Help a small church keep their property


Memorial Community Church (MCC), a small community church, is raising funds to defend itself against inappropriate actions against its property.


Although MCC has been at its present location for more than 100 years, over the years MCC had significantly decreased in active membership (most were senior citizens). An introduction to a small, newer, younger, church resulted in the board and active members of MCC inviting this church, Hudson Valley Family Church, to share our facility. MCC’s desire was to enable the gospel to continue to be preached in our community. This resulted in the two churches worshipping together and jointly ministering for over five years. Some new, mostly younger members also joined MCC which enabled us to continue to offer a nursery school to the community around us, something we have done for more than 40 years.

Funded by a denominational organization, a small group of individuals started taking legal action against the church, concurrently with the invitation to HVFC. Although the majority of these people were listed on the church membership rolls, they had not attended or contributed to the church for ten or more years.  As a small church, MCC could not afford to defend itself against this group, and consequently this group was able to replace the standing board with a hostile board despite not being involved for the last decade. This hostile board was removed by the active members of the church.

About a year after the hostile board was removed, these individuals deeded the church property to the denominational organization that initially funded their efforts. Approximately a year after that deed was signed, this organization filed it with the county clerk.  MCC tried to find an independent party to mediate this dispute, but the other group was unwilling to talk.

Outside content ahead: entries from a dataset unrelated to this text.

(** The two sides of a bisection that verified. *)
Lemma bisection_sides P s m l e a b p i :
  let paths := s :: m :: l in
  let Q := P ++ p in
  psorted tpath paths → last paths = Some e →
  tpath s = Q ++ a → tpath e = Q ++ b → (∀ x a' b', a = x :: a' → b ≠ x :: b') →
  a ≠ [] →
  Forall (λ x, tpath x = Q ∨ Q ++ [false] `prefix_of` tpath x) (take i paths) →
  Forall (λ x, Q ++ [true] `prefix_of` tpath x) (drop i paths) →
  take i paths ≠ [] ∧ drop i paths ≠ [] ∧
  Forall (λ x, Q ++ [false] `prefix_of` tpath x) (take i paths).
Proof.
  intros paths Q Hs He Hsa Heb Hne Ha Hlo Hhi.
  assert (Hbit : ∀ y z c, Q ++ [c] `prefix_of` Q ++ y → Q ++ [c] `prefix_of` Q ++ z →
            (∃ y' z', y = c :: y' ∧ z = c :: z')).
  { intros y z c [u Hu] [w Hw]. rewrite <-app_assoc in Hu, Hw. simplify_list_eq. by eexists _, _. }
  assert (Hei : e ∈ paths) by (by apply last_Some_elem_of).
  assert (Hi : i ≠ 0).
  { intros ->. rewrite drop_0, list.Forall_forall in Hhi.
    destruct (Hbit a b true) as (a' & b' & Ea & Eb).
    - rewrite <-Hsa. apply Hhi. apply list_elem_of_here.
    - rewrite <-Heb. by apply Hhi.
    - by apply (Hne true a' b'). }
  destruct i as [|i]; [done|].
  assert (Hlo' : Forall (λ x, Q ++ [false] `prefix_of` tpath x) (take (S i) paths)).
  { apply list.Forall_forall. intros x Hx. rewrite list.Forall_forall in Hlo.
    destruct (Hlo x Hx) as [Hxq|]; [|done]. exfalso.
    simpl in Hx. apply elem_of_cons in Hx as [->|Hx].
    { rewrite Hsa in Hxq. rewrite <-(app_nil_r Q) in Hxq at 2. by simplify_list_eq. }
    apply StronglySorted_inv in Hs as [_ Hs]. rewrite list.Forall_forall in Hs.
    apply elem_of_take in Hx as (j & Hx%list_elem_of_lookup_2 & _). specialize (Hs x Hx).
    unfold bits_lt in Hs. rewrite Hsa, Hxq, <-(app_nil_r Q), <-app_assoc, bits_compare_app in Hs.
    by destruct a. }
  split_and!; [done| |done]. intros Hnil.
  rewrite <-(take_drop (S i) paths), Hnil, app_nil_r in Hei. rewrite list.Forall_forall in Hlo'.
  destruct (Hbit a b false) as (a' & b' & Ea & Eb).
  - rewrite <-Hsa. apply Hlo'. apply list_elem_of_here.
  - rewrite <-Heb. by apply Hlo'.
  - by apply (Hne false a' b').
Qed.

Lemma psorted_sub {A} (f : A → list bool) (l : list A) i :
  psorted f l → psorted f (take i l) ∧ psorted f (drop i l).
Proof.
  intros Hs. unfold psorted in *. rewrite <-(take_drop i l) in Hs.
  apply StronglySorted_app in Hs as (_ & H1 & H2). done.
Qed.

Lemma true_terminal_below t l r P p (b : bool) ss v :
  descend t p = Some (TInternal l r, ss) →
  true_terminal (if b then r else l) ((P ++ p) ++ [b]) v → true_terminal t P v.
Proof.
  intros Hd (Hl & [w Hw] & ss' & Hd'). split; [done|].
  rewrite Hw, drop_app_length in Hd'. rewrite Hw, <-!app_assoc.
  split; [by eexists|]. rewrite drop_app_length, (descend_app _ _ _ _ _ Hd). simpl.
  destruct b; rewrite Hd'; simpl; by eexists.
Qed.

Lemma apart_sides t1 t2 Q v w :
  true_terminal t1 (Q ++ [false]) v → true_terminal t2 (Q ++ [true]) w → apart v w.
Proof.
  intros (_ & [a Ha] & _) (_ & [b Hb] & _). unfold apart, bits_lt.
  rewrite Ha, Hb, <-!app_assoc, bits_compare_app. split; [done|].
  intros [c Hc]. rewrite <-!app_assoc in Hc. by simplify_list_eq.
Qed.

Lemma verify_terminal_sound fuel P m siblings off node used vps vbs t :
  P `prefix_of` tpath m →
  verify_terminal (length P) m siblings off = Some (node, used, vps, vbs) →
  collision_free (preimages t ++ range_preimages fuel (length P) [m] siblings off) →
  node = node_of t → Forall (true_terminal t P) vps ∧ StronglySorted apart vps.
Proof.
  intros [w Hw] (H1 & H2 & -> & H3 & -> & ->)%verify_terminal_inv Hcf Hn.
  split; [|repeat constructor]. constructor; [|constructor].
  split; [done|]. unfold vpath. simpl. fold (tpath m).
  split; [exists (take (mp_depth m - length P) w); by rewrite Hw, take_app_ge by lia|].
  exists (take (mp_depth m - length P) siblings).
  replace (range_preimages fuel (length P) [m] siblings off) with
    (range_preimages 0 (length P) [m] siblings off) in Hcf by (by destruct fuel).
  simpl in Hcf. rewrite skipn_firstn_comm. rewrite terminal_node_of in Hcf, Hn.
  apply hash_path_sound; [rewrite !length_take, length_drop; lia|done|done].
Qed.
Lemma read_entry_ahead r e rest :
  ahead r (entry_bytes e ++ rest) → entry_ok e →
  ∃ r', read_entry r = Ok (Some e, r') ∧ ahead r' rest ∧ wal r' = wal r ∧ sync_seqn r' = sync_seqn r.
Proof.
  intros H He. destruct e as [page_id diff nodes el bucket|bucket];
    cbn [entry_bytes entry_ok] in *; rewrite <-!app_assoc in H; cbn [app] in H;
    destruct (read_byte_ahead r _ _ H) as [Hb H1]; unfold read_entry; rewrite Hb; cbn [obind];
    repeat (first [rewrite bool_decide_eq_false_2 by done|rewrite bool_decide_eq_true_2 by done]).
  - destruct He as (Hid & Hd & Hlen & Hn & Hel & Hbk).
    destruct (diff_codec diff (proj1 Hd)) as [Hdl Hdc]. destruct Hd as (Hdok & H126 & H127).
    rewrite H126, H127 in Hdc. cbn [orb] in Hdc.
    destruct (read_buf_ahead 32 _ _ _ H1 Hid) as [-> H2]. cbn [obind].
    destruct (read_buf_ahead 16 _ _ _ H2 Hdl) as [-> H3]. cbn [obind].
    rewrite Hdc. cbn [or_panic obind]. rewrite <-Hlen.
    destruct (read_nodes_ahead nodes _ _ H3 Hn) as (r4 & -> & H4 & Hw & Hq). cbn [obind].
    destruct (read_buf_ahead 8 _ _ _ H4) as [-> H5]; [apply length_to_le_bytes|]. cbn [obind].
    destruct (read_u64_ahead _ _ _ H5 Hbk) as [-> H6]. cbn [obind].
    eexists. split; [|split; [exact H6|done]]. do 3 f_equal.
    unfold elided_from_bytes, elided_to_bytes. rewrite from_to_le_bytes, Z.mod_small by done. by destruct el.
  - destruct (read_u64_ahead _ _ _ H1 He) as [-> H2]. cbn [obind].
    eexists. split; [reflexivity|]. done.
Qed.

Lemma read_entries_ahead es r rest fuel :
  ahead r ((es ≫= entry_bytes) ++ WAL_ENTRY_TAG_END :: rest) → Forall entry_ok es → length es < fuel →
  read_entries fuel r = Ok es.
Proof.
  intros H He. revert r H fuel. induction He as [|e es He Hes IH]; intros r H [|fuel] Hf;
    cbn [length] in Hf; try lia; cbn [read_entries].
  - destruct (read_byte_ahead r _ _ H) as [Hb _]. unfold read_entry. rewrite Hb. done.
  - rewrite bind_cons, <-app_assoc in H.
    destruct (read_entry_ahead r e _ H He) as (r' & -> & H' & _). cbn [obind].
    rewrite (IH r' H') by lia. done.
Qed.

Lemma read_pages_spec fuel pn file :
  length file mod PAGE_SIZE = 0 → length file ≤ (pn + fuel) * PAGE_SIZE →
  read_pages fuel pn file = drop (pn * PAGE_SIZE) file.
Proof.
  intros Hm. revert pn. induction fuel as [|fuel IH]; intros pn Hf; cbn [read_pages].
  { symmetry. apply drop_ge. lia. }
  apply Nat.Div0.mod_divides in Hm as [k Hk]. unfold slice.
  rewrite (proj2 (Nat.leb_le (pn * PAGE_SIZE) _)) by lia. cbn [andb].
  destruct (Nat.leb_spec (pn * PAGE_SIZE + PAGE_SIZE) (length file)) as [Hle|Hgt].
  - rewrite IH by lia. rewrite Nat.add_comm, Nat.add_sub, (Nat.mul_add_distr_r pn 1), Nat.mul_1_l.
    rewrite <-drop_drop, take_drop. done.
  - symmetry. apply drop_ge. assert (PAGE_SIZE = 4096) as HP by done. rewrite HP in *. nia.
Qed.

Lemma reader_new_ahead file seqn rest :
  file = wal_header seqn ++ rest → is_u32 seqn → length file mod PAGE_SIZE = 0 →
  ∃ r, WalBlobReader_new file = Ok r ∧ wal r = file ∧ sync_seqn r = seqn ∧ ahead r rest.
Proof.
  intros Hf Hq Hm. unfold WalBlobReader_new. rewrite Hm, Nat.eqb_refl. cbn [negb].
  rewrite read_pages_spec; [|done|].
  2:{ pose proof (Nat.div_mod_eq (length file) PAGE_SIZE). lia. }
  unfold read_start. set (r := {| wal := drop (0 * PAGE_SIZE) file; offset := 0; sync_seqn := 0 |}).
  assert (H : ahead r (WAL_ENTRY_TAG_START :: to_le_bytes 4 seqn ++ rest)).
  { subst r. unfold ahead. cbn [wal offset]. rewrite Nat.mul_0_l, !drop_0, Hf. split; [lia|done]. }
  destruct (read_byte_ahead r _ _ H) as [-> H1]. cbn [obind].
  rewrite bool_decide_eq_true_2 by done. unfold read_u32.
  destruct (read_buf_ahead 4 _ _ _ H1) as [-> H2]; [apply length_to_le_bytes|]. cbn [obind].
  eexists. split; [reflexivity|]. split_and!; [done| |exact H2].
  cbn [sync_seqn]. by rewrite from_to_le_bytes, Z.mod_small.
Qed.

In New York State, once you discover that someone has signed over your property, you have limited time to respond legally, or the action becomes permanent. This forced MCC into filing a suit. Fortunately, MCC was able to find an attorney to handle the work pro bono. Due to circumstances not related to the suit, that attorney was ordered to be suspended from legal practice requiring the church to find a new counsel.  We now need to raise $40,000 in order to continue the court action that will enable us to regain control of our property (assuming a favorable decision). A special offering raised $5000 in pledges and gifts.  MCC now need to raise an additional $35,000.